With Joshua, Renee hopes, they can combine his knowledge of the human body with Todd's technological genius. "I have to do this, you know. It surprises me that you, that Joshua, that any of us are still sane. It's not all biochemical, not all cells and altered DNA. There are the plaques, shale-like buildups in the brain, the prion disorders my white cells cannot defeat, that my stem cells cannot regenerate." Her recitation of diseases to which even immortality does not provide immunity fades as the miles go by. "We become real zombies."

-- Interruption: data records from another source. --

(** [delete p]: the address space is given back, if the process had one of its own. *)
Lemma wp_delete_process p d s E (Q : unit → sched → Prop) : spaces_ok (sc_vm s) (procs s) →
  procs s !! p = Some d → 0 ∉ fd_table d →
  (∀ v, spaces_ok v (delete p (procs s)) → released_only (sc_vm s) v →
     (∀ f, in_space (sc_vm s) d f → 0 ≤ frame_at f ∧ frame_free (vm_pmm v) (frame_at f) = true) →
     (∀ q e f, q ≠ p → procs s !! q = Some e → in_space (sc_vm s) e f → in_space v e f) →
     Q () (with_procs (delete p) (with_vm v s))) →
  wp (delete_process p) E Q s.
Proof.
  intros Hsp Hd Hfd HQ. unfold delete_process, terminate. apply wp_bind, wp_bind. eapply wp_proc; [done|].
  apply wp_bind, wp_close_fds; [done|]. unfold in_vm. apply wp_zoom.
  pose proof (so_pml4 _ _ Hsp p d Hd) as Hw.
  destruct (decide (pml4 d = kernel_pml4 (sc_vm s))) as [Hk|Hk].
  - unfold free_user_pml4. apply wp_gets. rewrite Hk, Z.eqb_refl. apply wp_ret.
    eapply (HQ (sc_vm s)); [by eapply spaces_ok_delete_kernel|done| |done].
    by intros f [? _].
  - destruct (free_user_pml4_sys (sc_vm s) (user_root (sc_vm s) (procs s)) (hhdm_vtop (sc_vm s) (pml4 d)))
      as (v & F & Hrun & Hres & Hsys & _ & HF & _ & Hfree & _ & _ & Hnn & Hwalk & _); [apply Hsp|by exists p, d|].
    rewrite hhdm_back in Hrun by lia. unfold wp. rewrite Hrun. destruct Hres as [Hcpu _ Hpm Ho].
    apply (HQ v); [|split; [done..|]| |].
    + split.
      * eapply sys_ok_roots; [|exact Hsys]. intros r. by apply user_root_delete.
      * intros q e [_ He]%lookup_delete_Some. by apply (so_pml4 _ _ Hsp q).
      * rewrite Hpm. intros q1 q2 e1 e2 [_ H1]%lookup_delete_Some [_ H2]%lookup_delete_Some. by apply (so_inj _ _ Hsp).
    + intros g Hg Hgf. by rewrite Hfree, Hgf, orb_true_r.
    + intros f [_ Hl]. apply HF in Hl. pose proof (Hnn f Hl). split; [done|].
      rewrite Hfree by done. apply orb_true_iff. left. apply bool_decide_eq_true_2. by apply list_elem_of_fmap_2.
    + intros q e f Hqp He (Hek & l & Hl & Hwl). unfold in_space, get_kernel_pml4_index, hhdm_vtop in *.
      rewrite Hpm, Ho. split; [done|]. exists l. split; [done|]. rewrite Hwalk; [done|by exists q, e| |done].
      intros Hr. apply Hqp. pose proof (so_pml4 _ _ Hsp q e He).
      apply (so_inj _ _ Hsp q p e d); [done..| |done].
      rewrite <- (hhdm_back (sc_vm s) (pml4 d)), <- (hhdm_back (sc_vm s) (pml4 e)) by lia.
      unfold hhdm_vtop. by rewrite Hr.
Qed.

Half way down the coast near Cambria they find the man, a mixture of hermit, sculptor, and guru, lean but muscular, bearded but groomed. Nudes fill his home overlooking the surf, but in the basement bubble beakers. "The famous still life paintings," he explains, "come from an age when most still believed in spontaneous generation, of life from mere material. Only later did we learn that not only was that nonsense, but that every living cell is a daughter cell, its mother a daughter, and so on, back through time to those original prokaryotes. We still have not become creators of life from nothing."

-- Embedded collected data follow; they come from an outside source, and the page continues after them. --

(* ===== verification/Crt.v ===== *)
(** * C runtime

    The memory and string functions of [src/kernel/lib/crt/crt.c], over a byte-addressed memory in
    which an access outside the mapped addresses faults.  [memmove] is a simultaneous copy however the
    two ranges overlap; [memcpy] is one where they are disjoint or the destination is below. *)

From S2P Require Import Prelude.

(** Bytes by address. *)
Abbreviation mem := (gmap Z Z).

Definition load8 (a : Z) : M mem Z := o ← gets (lookup a); of_option o.
Definition store8 (a b : Z) : M mem unit := _ ← load8 a; modify (insert a b).

(** ** Memory functions *)

Definition copy8 (d s i : Z) : M mem unit := b ← load8 (s + i); store8 (d + i) b.

Definition memcpy (dest src count : Z) : M mem Z :=
  _ ← for_each (seqZ 0 count) (copy8 dest src);
  mret dest.

Definition memmove (dest src count : Z) : M mem Z :=
  _ ← (if dest <? src then for_each (seqZ 0 count) (copy8 dest src)
       else for_each (reverse (seqZ 0 count)) (copy8 dest src));
  mret dest.

(** [(unsigned char)val]. *)
Definition memset (dest val count : Z) : M mem Z :=
  _ ← for_each (seqZ 0 count) (λ i, store8 (dest + i) (wrap8 val));
  mret dest.

Fixpoint memcmp_loop (n : nat) (a b : Z) : M mem Z :=
  match n with
  | O => mret 0
  | S n' =>
      x ← load8 a; y ← load8 b;
      if negb (x =? y) then mret (x - y) else memcmp_loop n' (a + 1) (b + 1)
  end.
Definition memcmp (s1 s2 count : Z) : M mem Z := memcmp_loop (Z.to_nat count) s1 s2.

(** ** String functions

    A loop over a string ends at its terminator, or faults where the memory ends; the number of
    mapped bytes bounds its rounds. *)

Fixpoint strlen_loop (fuel : nat) (str len : Z) : M mem Z :=
  c ← load8 (str + len);
  if c =? 0 then mret len else
  match fuel with O => hang | S fuel' => strlen_loop fuel' str (len + 1) end.
Definition strlen (str : Z) : M mem Z := n ← gets size; strlen_loop n str 0.

Fixpoint strcmp_loop (fuel : nat) (s1 s2 : Z) : M mem Z :=
  x ← load8 s1;
  if x =? 0 then y ← load8 s2; mret (x - y) else
  y ← load8 s2;
  if negb (x =? y) then mret (x - y) else
  match fuel with O => hang | S fuel' => strcmp_loop fuel' (s1 + 1) (s2 + 1) end.
Definition strcmp (s1 s2 : Z) : M mem Z := n ← gets size; strcmp_loop n s1 s2.

Fixpoint strncmp_loop (n : nat) (s1 s2 : Z) : M mem Z :=
  match n with
  | O => mret 0
  | S n' =>
      x ← load8 s1; y ← load8 s2;
      if negb (x =? y) || (x =? 0) then mret (x - y) else strncmp_loop n' (s1 + 1) (s2 + 1)
  end.
Definition strncmp (s1 s2 n : Z) : M mem Z := strncmp_loop (Z.to_nat n) s1 s2.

For all his lifetimes spent in study of the human form, Joshua informs Renee with soft regret, even with the newest technology he cannot remake her human. His tubes produce only proteins, his sculptures never move on their own, yet gears in Todd's mind spin in harmony and plans take form. "The mind matters," he mutters, "and even when old cells die, skin is shed, as long as the mind remains we think of ourselves as our self."
V
When Renee's body dies they reduce it to ashes and observe it for weeks, and only when after this time no sign of life emerges from the grey dust does Todd fully disassemble the wires, electrodes, and circuitry that had connected her nervous system to that of a fetus growing in the womb of a young woman named Lily, a friend of Joshua, though Todd safeguards the design in case he, too, choses a new life. Joshua knows that his own time has not yet come. Lily separates from her boyfriend but choses to keep the child, and she returns home to her mother in that old Pennsylvania steel town. Todd leaves for Paris and returns to the nomadic life.
Lily's mother throws a baby shower, inviting neighbors and friends, and shortly thereafter Lily experiences contractions two and a half minutes apart, though she has weeks left before the due date. When her water breaks her family rushes her to the hospital for an early delivery.
Hours later, reawakened, Renee experiences her rebirth.